WORK ITEM —
Below are entries; copy exactly the lines from the one with "and pixels are" through the one with "([decode_total], [heif_walks_end], [dimensions_sound], where", both included, and leave out the rest.

SOURCE MATERIAL —
(* ===== verification/Prelude.v ===== *)
(** * tt-scrap: verification library

    tt-scrap is one Go server (src/cmd/tt-scrap) that extracts posts from
    TikTok and Instagram, downloads their media with authenticated device
    identities and accounts, and delivers them to Telegram.  This library models
    the parts that carry its own logic and proves what makes them correct.

    ** The program and the library

    A request enters internal/httpapi (api.go routes it).  A request that
    carries an operation budget shares one [core.Operation] with every stage
    that may retry.  internal/platform resolves a link and extracts a post,
    borrowing an identity from the pool of internal/identity, whose sessions
    sign their requests in internal/tiktokapp, or an account from the pool of
    internal/instagramapp; the media found are registered in the asset registry
    of internal/core.  A delivery downloads them (internal/platform) into
    buffers of internal/spool, prepares images in internal/media, and uploads to
    Telegram (internal/httpapi).  Files in the order of compilation, with the
    code each models (under src/internal):

    - Prelude: results [res] for Go's (value, error), machine integers [wrap]
      and [i64], byte slices, counting, shared tactics and hints.
    - Heap: container/heap over an interface ([HeapOps], [HeapLaws]).
      Cache: core/cache.go and core/cache_expiry.go, an instance of that
      interface.  CacheRefine: the cache refines an LRU list.
    - Strconv, Json, JsonTotal, Float, Regexp: the parts of strconv, strings,
      encoding/json, float64 and regexp the program uses.
    - Errors: core/errors.go, core/download.go, tiktokapp [UpstreamError],
      [publicError] of identity/backend.go.
    - Operation: core/operation.go.
    - TelegramClient: httpapi/telegram_client.go, httpapi/delivery_event.go.
      OperationApi: httpapi/operation.go.  Telegram: httpapi/telegram.go as one
      call after another.  Delivery, DeliverySend, DeliveryStream: its goroutines
      and the buffers they own.  Validation: httpapi/validation.go.  Api:
      httpapi/api.go with [readBody] and [httpURL].  ImportBody:
      httpapi/instagram_accounts.go.
    - Spool, SpoolData, SpoolReader: spool/spool.go, its accounting, its bytes,
      and its readers beside its writers.
    - Limiter: the limiter and the asset registry of core/cache.go.  Config:
      core/config.go.
    - Protobuf, Crypto: tiktokapp/protobuf.go, tiktokapp/crypto.go.  AppRoute:
      tiktokapp/protocol.go.  AppReply, AppRequest: the replies and the redirects
      of tiktokapp/client.go.  AppSession: session.go, signing.go, devices.go.
      Cookies: cookies.go.
    - Media: media/images.go (headers, containers, pixels), media/animation.go.
      Images: the preparation of an image.
    - Mp4: platform/mp4.go, platform/mp4_read.go.
    - Memo: platform/cache.go.  Values: platform/json.go.  TikTokPost:
      selection.go, normalize.go, resolve.go, tiktok.go.  InstagramPost:
      instagram.go, instagram_app.go.  Network: network.go.
    - Download: platform/download.go, [networkError] of platform/tiktok.go.
      DownloadRequest: platform/download_request.go and what is around a
      transfer.
    - Pool: identity/lease.go, the state of identity/pool.go and the
      checkpoints of identity/store.go.  PoolLease: exclusive leases, selection,
      health.  PoolStore: checkpoints reach the database.  MediaBatch:
      identity/media_batch.go, backend.go, account.go.  Ownership: claiming and
      losing the database (identity/store.go).  PoolOpen: identity/proxy.go and
      [Open].  Preparation: identity/preparation.go.
    - Accounts: instagramapp/pool.go, client.go, recovery.go, update.go.
      AccountLease, AccountHealth: the theorems on them.  Lookup: the replies of
      client.go.  AccountMedia: the media client.  AccountStore: store.go, [Open].
      SessionState: session_state.go.  Login, LoginFlow: login.go,
      login_flow.go, login_bloks.go.  LoginTransport: login_transport.go.
      Import: devices.go, accounts.go, cookie_import.go, import.go, and what
      update.go submits and saves.
    - Service: src/cmd/tt-scrap/main.go.

    ** How code becomes definitions

    A function becomes a function with the same guards in the same order;
    methods pass their receiver's record explicitly.  What a mutex makes atomic
    is one step.  Components with concurrent callers are step functions or
    relations whose runs are arbitrary interleavings: [Operation.run] (calls),
    [Limiter.lstep] (atomic actions of a caller), [Spool] and [SpoolReader]
    (critical sections, with every unlocked copy as its own step),
    [Download.step] (the requests, chunks and retries of the parts), [Memo],
    [Pool.step], [Accounts], [Ownership] (statements of any number of processes),
    [Preparation], [MediaBatch], [LoginTransport], [Delivery] and
    [DeliveryStream] (goroutines).  Channels that only wake a waiter carry no
    state: when it runs again is left to the run.  A function whose effects have
    to be in order yields their trace ([Images], [LoginTransport.dial],
    [Service.run]).

    Shared mutable data stays shared: the cache's map, recency list and heap
    hold pointers into one store of items, spool regions and buffers are
    numbers into their owners, and a delivery's media are numbered buffers.
    Integers are [Z], with wrap-around written out where the code's width can
    show.  Time, random bytes, replies of other services, failing files,
    database outcomes and every reading of a context are inputs.

    ** What the theorems show

    - Deliveries are not repeated: no retry after a permitted commit
      ([Operation.no_retry_after_commit]), at most three attempts
      ([retry_allowance]), [safe_to_retry] told only when Telegram cannot have
      delivered ([OperationApi.safe_to_retry_sound]), and a streamed upload
      stays incomplete until the commit is permitted
      ([TelegramClient.held_body_incomplete], [Telegram.stream_release]).
    - Requests to Telegram are what was asked for: validation
      ([Validation.parseTelegram_sound]), parameters ([Telegram.fieldsFor_spec]),
      albums ([albumBatches_spec], [album_attachments], [album_event]), the
      declared length ([multipartBody_length]) and the result
      ([telegramResponse_status], [call_marks]).
    - Bytes arrive whole: ranged transfers ([Download.ranged_transfer]), single
      transfers ([downloadOnce_sound]), buffers and their readers
      ([SpoolReader.reader_exact], [SpoolData.growing_roundtrip],
      [ready_is_written], [write_copy_spec]).
    - Memory is owned: the buffers of a delivery are open while they are read
      and end with it ([DeliverySend.album_buffers],
      [DeliveryStream.stream_buffers]); an image is admitted with its estimate
      and gives it back ([Images.prepare_sound]); spool memory is accounted for
      ([Spool.store_accounting]).
    - Resources are exclusive and bounded: limiter slots
      ([Limiter.limiter_bounds]), identities and their queue
      ([PoolLease.pool_exclusive], [lease_selection], [finish_blame]), accounts
      ([AccountLease.account_capacity]), connections
      ([LoginTransport.connections_owned]), cache entries
      ([CacheRefine.cache_refines_lru], [cache_invariant]), and everything the
      service opens ([Service.service_life]).
    - What the database holds is what the process knows: checkpoints
      ([PoolStore.checkpoints_kept]), one owner ([Ownership.single_writer]),
      the loaded pool ([PoolOpen.open_sound]), accounts
      ([AccountStore.store_rows], [insert_roundtrip], [accounts_opened]) and
      their health ([AccountHealth.account_restart]), cookies
      ([Cookies.cookies_current], [SessionState.session_roundtrip]).
    - Waiting ends: shared computations ([Memo.memo_progress]), the end of a
      batch ([MediaBatch.batch_close]), requests ([DownloadRequest.timed_request]).
      Registrations keep their pace ([Preparation.preparation_paced]).
    - Secrets go where they belong: no service without the key
      ([Api.api_authenticated], [api_refusals]), redirects
      ([AppRequest.request_safety], [AccountMedia.media_confined],
      [AppRoute.routing_confined]), logins ([LoginFlow.login_sound]) and imports
      ([Import.import_sound]).
    - Replies become posts: [TikTokPost.normalize_sound], [resolution_sound],
      [InstagramPost.extractApp_sound], the reading of failures
      ([AppReply.classification], [Lookup.lookup_verdict]).
    - Codecs invert: protobuf ([Protobuf.decode_encode]), the SDK envelope and
      its cipher ([Crypto.sdk_payload_roundtrip], [xteaCBC_roundtrip]), the
      password's envelope ([Login.password_roundtrip]).
    - Parsers of untrusted files end and stay in range
      ([Mp4.dimensions_sound], [Media.heif_walks_end], [Protobuf.decode_total]),
      and pixels are moved and flattened correctly ([Media.orient_spec],
      [flatten_pixel_spec]).  [Media.reserve_pixels_sound] states the admission
      bound for sides whose product fits 63 bits; [reserve_pixels_overflow]
      shows the code without that condition.  Configurations are in their bounds
      ([Config.config_bounds]).

    ** Fuel and bounds

    Structural recursion is used where the code allows it.  Elsewhere the fuel
    is a measure the loop consumes, and a lemma shows it is enough: a heap loop
    moves along one path ([up_loop_spec], [down_loop_spec]), a purge removes an
    entry per turn ([purge_spec]), a protobuf field and a box consume bytes
    ([decode_total], [heif_walks_end], [dimensions_sound], where
    running out is an error of its own that is shown impossible), a JSON value
    and its list consume a byte for two calls ([json_parse_total]), block
    ciphers take as many turns as blocks ([xtea_blocks_roundtrip]), and a
    download takes at most max(sources, retries) attempts
    ([download_attempts]).  Other bounds are the code's own: 6 requests of a
    redirected app request, 10 addresses of a walk of a share link, 10 requests of
    a media client, 33 levels of a reply, 8 levels of a login context, 3 attempts for
    each of the 10 slots of a preparation job, 4 encodings of an image.

    ** Not modelled

    - What other code does is a parameter or an input: net/url and EscapedPath,
      idna, net.ParseIP, ParseMediaType, multipart forms, encoding/csv,
      encoding/json into structs, times and their formats, cookie jars, the check
      of a cookie and the public suffix list, lower case beyond ASCII, floats that
      are no plain decimals and their conversion to integers, PostgreSQL's JSONB
      and lower, AES, hashes, RSA, GCM, RC4, CRC-32 and zlib, image codecs and
      scaling, libheif, HTTP/2, SOCKS and TLS.  Of these only inversion, and the
      like, is ever a hypothesis.
    - The calls into libheif (media/heif_cgo.go), a value in a context
      (nettransport/media.go) and embedded documents (openapi.go) have no logic
      of their own; records and interfaces appear as the fields that are used.
    - The fields of a ClientHello and the constant fields of the forms of a
      login are data; the deadline of each write of an operation's stream, the
      cancellation of a running statement, log lines and temporary files are
      input and output. *)
From stdpp Require Export base tactics numbers list option gmap strings fin_maps.
From Stdlib Require Export ZArith Lia.

Declare Scope go_scope.
Delimit Scope go_scope with go.
Open Scope Z_scope.
Open Scope go_scope.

TASK RESULT —
      and pixels are moved and flattened correctly ([Media.orient_spec],
      [flatten_pixel_spec]).  [Media.reserve_pixels_sound] states the admission
      bound for sides whose product fits 63 bits; [reserve_pixels_overflow]
      shows the code without that condition.  Configurations are in their bounds
      ([Config.config_bounds]).

    ** Fuel and bounds

    Structural recursion is used where the code allows it.  Elsewhere the fuel
    is a measure the loop consumes, and a lemma shows it is enough: a heap loop
    moves along one path ([up_loop_spec], [down_loop_spec]), a purge removes an
    entry per turn ([purge_spec]), a protobuf field and a box consume bytes
    ([decode_total], [heif_walks_end], [dimensions_sound], where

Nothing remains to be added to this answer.